* Task details: Line count for the string "list": give the number of lines in the data below that contain it, and nothing more.

==== Available data ====

(** X12. The loop cell over an array shorter than [num_steps], as left
    by an earlier run with a shorter horizon when only the first cell is
    run again: it raises [IndexError]. *)
Theorem X12_loop_stale_array (r dt : Qc) (g : Namespace) (a : list Qc)
    (n : Z) :
  load_number g "r" = Ok r →
  load_number g "delta_t" = Ok dt →
  g !! "num_steps" = Some (VInt n) →
  g !! "N_t" = Some (VArray a) →
  (Z.of_nat (length a) < n)%Z → (2 ≤ n)%Z →
  euler_loop g = Raise IndexError.
Proof.
  intros Hr Hdt Hn Ha Hlen H2. unfold euler_loop.
  rewrite (load_int_lookup _ _ _ Hn). cbn [bind].
  destruct (decide (length a = 0)%nat) as [Hz|Hnz].
  - rewrite py_range_cons by lia. cbn [for_each].
    rewrite (euler_body_outside r dt g a) by (auto; lia). done.
  - set (L := length a) in *.
    rewrite (py_range_split 1 (Z.of_nat L) n) by lia.
    rewrite for_each_app.
    destruct (euler_loop_inv r dt (L - 1) 1 a g Hr Hdt Ha)
      as (g1 & a1 & Hrun & Ha1 & Hl & _ & _ & Hfr); [lia..|].
    replace (Z.of_nat (1 + (L - 1))) with (Z.of_nat L) in Hrun by lia.
    change (Z.of_nat 1) with 1%Z in Hrun. rewrite Hrun. cbn [bind].
    rewrite py_range_cons by lia. cbn [for_each].
    rewrite (euler_body_outside r dt g1 a1); [done|..].
    + rewrite (load_number_frame g g1) by (by apply Hfr). done.
    + rewrite (load_number_frame g g1) by (by apply Hfr). done.
    + done.
    + lia.
    + rewrite Hl. fold L. lia.
Qed.

Lemma X12_loop_stale_array_witness :
  let a : list Qc := [1; 1] in
  let g := <["N_t" := VArray a]>
             (<["num_steps" := VInt 5]> (parameters 1 1 (Q2Qc 0.5) 1)) in
  load_number g "r" = Ok 1
  ∧ load_number g "delta_t" = Ok (Q2Qc 0.5)
  ∧ g !! "num_steps" = Some (VInt 5)
  ∧ g !! "N_t" = Some (VArray a)
  ∧ (Z.of_nat (length a) < 5)%Z ∧ (2 ≤ 5)%Z
  ∧ euler_loop g = Raise IndexError.
Proof.
  intros a g.
  assert (H1 : load_number g "r" = Ok 1) by reflexivity.
  assert (H2 : load_number g "delta_t" = Ok (Q2Qc 0.5)) by reflexivity.
  assert (H3 : g !! "num_steps" = Some (VInt 5)) by reflexivity.
  assert (H4 : g !! "N_t" = Some (VArray a)) by reflexivity.
  assert (H5 : (Z.of_nat (length a) < 5)%Z) by (simpl; lia).
  assert (H6 : (2 ≤ 5)%Z) by lia.
  split; [exact H1|]. split; [exact H2|]. split; [exact H3|].
  split; [exact H4|]. split; [exact H5|]. split; [exact H6|].
  exact (X12_loop_stale_array 1 (Q2Qc 0.5) g a 5 H1 H2 H3 H4 H5 H6).
Defined.

(** ** The cells run again, and run without their parameters *)

Section Rerun.
Variables N0 r dt T : Qc.
Variable g : Namespace.
Hypothesis Hbinds : binds g N0 r dt T.

(** The cells only succeed on a nonzero step and a positive step count. *)
Lemma integrator_Ok_inv (g' : Namespace) :
  integrator g = Ok g' → dt ≠ 0 ∧ (0 < step_count T dt)%Z.
Proof using Hbinds.
  destruct Hbinds as (HN0 & Hr & Hd & HT). intros Hrun.
  destruct (decide (dt = 0)) as [Hdt|Hdt].
  { by rewrite (integrator_zero_step dt T g) in Hrun. }
  split; [done|].
  destruct (Z.lt_trichotomy (step_count T dt) 0) as [Hn|[Hn|Hn]]; [| |done].
  - by rewrite (integrator_negative_count dt T g) in Hrun.
  - by rewrite (integrator_zero_count N0 dt T g) in Hrun.
Qed.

====

* Task solution: 2